::: Extracted records :::
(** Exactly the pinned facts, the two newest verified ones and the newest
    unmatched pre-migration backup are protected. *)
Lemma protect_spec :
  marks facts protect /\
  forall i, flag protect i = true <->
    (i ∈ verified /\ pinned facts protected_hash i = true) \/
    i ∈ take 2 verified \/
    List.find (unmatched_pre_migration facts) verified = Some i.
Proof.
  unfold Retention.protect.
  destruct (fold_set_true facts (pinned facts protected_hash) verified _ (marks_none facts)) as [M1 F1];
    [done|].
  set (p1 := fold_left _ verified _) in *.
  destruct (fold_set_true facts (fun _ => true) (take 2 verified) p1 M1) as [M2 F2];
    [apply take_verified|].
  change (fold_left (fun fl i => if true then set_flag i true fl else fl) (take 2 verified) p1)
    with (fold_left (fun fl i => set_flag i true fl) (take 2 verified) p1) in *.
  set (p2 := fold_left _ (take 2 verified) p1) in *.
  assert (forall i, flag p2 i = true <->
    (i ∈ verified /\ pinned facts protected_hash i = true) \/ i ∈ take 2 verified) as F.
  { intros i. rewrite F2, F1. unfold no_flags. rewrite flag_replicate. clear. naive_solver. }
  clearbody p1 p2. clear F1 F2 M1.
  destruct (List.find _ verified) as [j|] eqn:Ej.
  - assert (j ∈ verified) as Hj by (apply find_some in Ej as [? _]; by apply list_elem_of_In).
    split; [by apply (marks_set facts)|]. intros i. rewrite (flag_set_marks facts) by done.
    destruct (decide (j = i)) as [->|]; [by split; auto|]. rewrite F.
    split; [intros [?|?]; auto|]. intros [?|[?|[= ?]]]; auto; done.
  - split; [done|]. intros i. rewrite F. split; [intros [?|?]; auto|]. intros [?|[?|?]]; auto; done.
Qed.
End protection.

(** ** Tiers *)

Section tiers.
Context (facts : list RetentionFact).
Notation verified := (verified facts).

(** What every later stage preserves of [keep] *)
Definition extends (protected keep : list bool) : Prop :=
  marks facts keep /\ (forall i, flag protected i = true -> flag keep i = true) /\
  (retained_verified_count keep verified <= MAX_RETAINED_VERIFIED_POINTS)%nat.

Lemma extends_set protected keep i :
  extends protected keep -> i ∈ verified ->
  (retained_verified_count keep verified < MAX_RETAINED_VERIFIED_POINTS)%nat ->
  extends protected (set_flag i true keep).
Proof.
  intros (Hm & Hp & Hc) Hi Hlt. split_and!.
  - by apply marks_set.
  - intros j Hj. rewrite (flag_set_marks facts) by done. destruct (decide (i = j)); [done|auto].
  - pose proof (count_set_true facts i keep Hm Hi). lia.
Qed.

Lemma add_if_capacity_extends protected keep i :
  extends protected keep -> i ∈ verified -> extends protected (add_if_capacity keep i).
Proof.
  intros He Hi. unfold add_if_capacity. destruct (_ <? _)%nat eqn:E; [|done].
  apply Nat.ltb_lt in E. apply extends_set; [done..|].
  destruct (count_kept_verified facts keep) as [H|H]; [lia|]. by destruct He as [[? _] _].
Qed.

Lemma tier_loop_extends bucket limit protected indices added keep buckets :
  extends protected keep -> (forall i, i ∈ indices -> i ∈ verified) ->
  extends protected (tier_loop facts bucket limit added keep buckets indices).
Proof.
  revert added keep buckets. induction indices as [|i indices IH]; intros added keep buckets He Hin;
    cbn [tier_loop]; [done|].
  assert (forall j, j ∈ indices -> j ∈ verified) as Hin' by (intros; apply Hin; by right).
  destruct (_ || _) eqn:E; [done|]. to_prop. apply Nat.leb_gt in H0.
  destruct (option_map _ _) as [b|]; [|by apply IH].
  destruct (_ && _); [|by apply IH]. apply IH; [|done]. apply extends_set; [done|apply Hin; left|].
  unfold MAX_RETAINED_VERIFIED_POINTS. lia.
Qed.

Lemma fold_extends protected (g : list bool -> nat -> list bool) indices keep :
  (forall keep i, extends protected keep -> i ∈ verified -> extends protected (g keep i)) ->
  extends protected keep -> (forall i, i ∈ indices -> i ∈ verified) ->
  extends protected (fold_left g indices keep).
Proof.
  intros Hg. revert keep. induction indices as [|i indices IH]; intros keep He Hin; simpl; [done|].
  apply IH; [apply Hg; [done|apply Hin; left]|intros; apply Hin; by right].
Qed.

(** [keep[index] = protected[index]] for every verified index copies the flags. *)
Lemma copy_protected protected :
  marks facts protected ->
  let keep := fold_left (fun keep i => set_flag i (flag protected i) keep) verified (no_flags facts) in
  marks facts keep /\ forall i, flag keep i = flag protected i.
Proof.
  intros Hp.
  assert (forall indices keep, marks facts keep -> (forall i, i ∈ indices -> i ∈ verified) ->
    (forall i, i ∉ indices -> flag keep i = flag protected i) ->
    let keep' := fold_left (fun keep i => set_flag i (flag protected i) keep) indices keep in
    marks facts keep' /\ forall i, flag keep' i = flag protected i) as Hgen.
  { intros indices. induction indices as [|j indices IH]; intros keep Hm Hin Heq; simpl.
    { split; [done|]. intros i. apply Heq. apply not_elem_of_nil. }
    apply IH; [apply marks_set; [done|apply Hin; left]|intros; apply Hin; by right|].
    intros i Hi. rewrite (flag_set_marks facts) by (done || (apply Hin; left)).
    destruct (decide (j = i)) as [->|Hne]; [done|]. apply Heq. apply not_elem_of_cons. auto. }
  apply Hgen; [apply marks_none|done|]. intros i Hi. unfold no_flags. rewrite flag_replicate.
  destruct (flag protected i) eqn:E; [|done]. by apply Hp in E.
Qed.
:::
→ **What is expected**:
Top to bottom, transcribe every line above exactly.

→ **Response to the exercise**:
(** Exactly the pinned facts, the two newest verified ones and the newest
    unmatched pre-migration backup are protected. *)
Lemma protect_spec :
  marks facts protect /\
  forall i, flag protect i = true <->
    (i ∈ verified /\ pinned facts protected_hash i = true) \/
    i ∈ take 2 verified \/
    List.find (unmatched_pre_migration facts) verified = Some i.
Proof.
  unfold Retention.protect.
  destruct (fold_set_true facts (pinned facts protected_hash) verified _ (marks_none facts)) as [M1 F1];
    [done|].
  set (p1 := fold_left _ verified _) in *.
  destruct (fold_set_true facts (fun _ => true) (take 2 verified) p1 M1) as [M2 F2];
    [apply take_verified|].
  change (fold_left (fun fl i => if true then set_flag i true fl else fl) (take 2 verified) p1)
    with (fold_left (fun fl i => set_flag i true fl) (take 2 verified) p1) in *.
  set (p2 := fold_left _ (take 2 verified) p1) in *.
  assert (forall i, flag p2 i = true <->
    (i ∈ verified /\ pinned facts protected_hash i = true) \/ i ∈ take 2 verified) as F.
  { intros i. rewrite F2, F1. unfold no_flags. rewrite flag_replicate. clear. naive_solver. }
  clearbody p1 p2. clear F1 F2 M1.
  destruct (List.find _ verified) as [j|] eqn:Ej.
  - assert (j ∈ verified) as Hj by (apply find_some in Ej as [? _]; by apply list_elem_of_In).
    split; [by apply (marks_set facts)|]. intros i. rewrite (flag_set_marks facts) by done.
    destruct (decide (j = i)) as [->|]; [by split; auto|]. rewrite F.
    split; [intros [?|?]; auto|]. intros [?|[?|[= ?]]]; auto; done.
  - split; [done|]. intros i. rewrite F. split; [intros [?|?]; auto|]. intros [?|[?|?]]; auto; done.
Qed.
End protection.

(** ** Tiers *)

Section tiers.
Context (facts : list RetentionFact).
Notation verified := (verified facts).

(** What every later stage preserves of [keep] *)
Definition extends (protected keep : list bool) : Prop :=
  marks facts keep /\ (forall i, flag protected i = true -> flag keep i = true) /\
  (retained_verified_count keep verified <= MAX_RETAINED_VERIFIED_POINTS)%nat.

Lemma extends_set protected keep i :
  extends protected keep -> i ∈ verified ->
  (retained_verified_count keep verified < MAX_RETAINED_VERIFIED_POINTS)%nat ->
  extends protected (set_flag i true keep).
Proof.
  intros (Hm & Hp & Hc) Hi Hlt. split_and!.
  - by apply marks_set.
  - intros j Hj. rewrite (flag_set_marks facts) by done. destruct (decide (i = j)); [done|auto].
  - pose proof (count_set_true facts i keep Hm Hi). lia.
Qed.

Lemma add_if_capacity_extends protected keep i :
  extends protected keep -> i ∈ verified -> extends protected (add_if_capacity keep i).
Proof.
  intros He Hi. unfold add_if_capacity. destruct (_ <? _)%nat eqn:E; [|done].
  apply Nat.ltb_lt in E. apply extends_set; [done..|].
  destruct (count_kept_verified facts keep) as [H|H]; [lia|]. by destruct He as [[? _] _].
Qed.

Lemma tier_loop_extends bucket limit protected indices added keep buckets :
  extends protected keep -> (forall i, i ∈ indices -> i ∈ verified) ->
  extends protected (tier_loop facts bucket limit added keep buckets indices).
Proof.
  revert added keep buckets. induction indices as [|i indices IH]; intros added keep buckets He Hin;
    cbn [tier_loop]; [done|].
  assert (forall j, j ∈ indices -> j ∈ verified) as Hin' by (intros; apply Hin; by right).
  destruct (_ || _) eqn:E; [done|]. to_prop. apply Nat.leb_gt in H0.
  destruct (option_map _ _) as [b|]; [|by apply IH].
  destruct (_ && _); [|by apply IH]. apply IH; [|done]. apply extends_set; [done|apply Hin; left|].
  unfold MAX_RETAINED_VERIFIED_POINTS. lia.
Qed.

Lemma fold_extends protected (g : list bool -> nat -> list bool) indices keep :
  (forall keep i, extends protected keep -> i ∈ verified -> extends protected (g keep i)) ->
  extends protected keep -> (forall i, i ∈ indices -> i ∈ verified) ->
  extends protected (fold_left g indices keep).
Proof.
  intros Hg. revert keep. induction indices as [|i indices IH]; intros keep He Hin; simpl; [done|].
  apply IH; [apply Hg; [done|apply Hin; left]|intros; apply Hin; by right].
Qed.

(** [keep[index] = protected[index]] for every verified index copies the flags. *)
Lemma copy_protected protected :
  marks facts protected ->
  let keep := fold_left (fun keep i => set_flag i (flag protected i) keep) verified (no_flags facts) in
  marks facts keep /\ forall i, flag keep i = flag protected i.
Proof.
  intros Hp.
  assert (forall indices keep, marks facts keep -> (forall i, i ∈ indices -> i ∈ verified) ->
    (forall i, i ∉ indices -> flag keep i = flag protected i) ->
    let keep' := fold_left (fun keep i => set_flag i (flag protected i) keep) indices keep in
    marks facts keep' /\ forall i, flag keep' i = flag protected i) as Hgen.
  { intros indices. induction indices as [|j indices IH]; intros keep Hm Hin Heq; simpl.
    { split; [done|]. intros i. apply Heq. apply not_elem_of_nil. }
    apply IH; [apply marks_set; [done|apply Hin; left]|intros; apply Hin; by right|].
    intros i Hi. rewrite (flag_set_marks facts) by (done || (apply Hin; left)).
    destruct (decide (j = i)) as [->|Hne]; [done|]. apply Heq. apply not_elem_of_cons. auto. }
  apply Hgen; [apply marks_none|done|]. intros i Hi. unfold no_flags. rewrite flag_replicate.
  destruct (flag protected i) eqn:E; [|done]. by apply Hp in E.
Qed.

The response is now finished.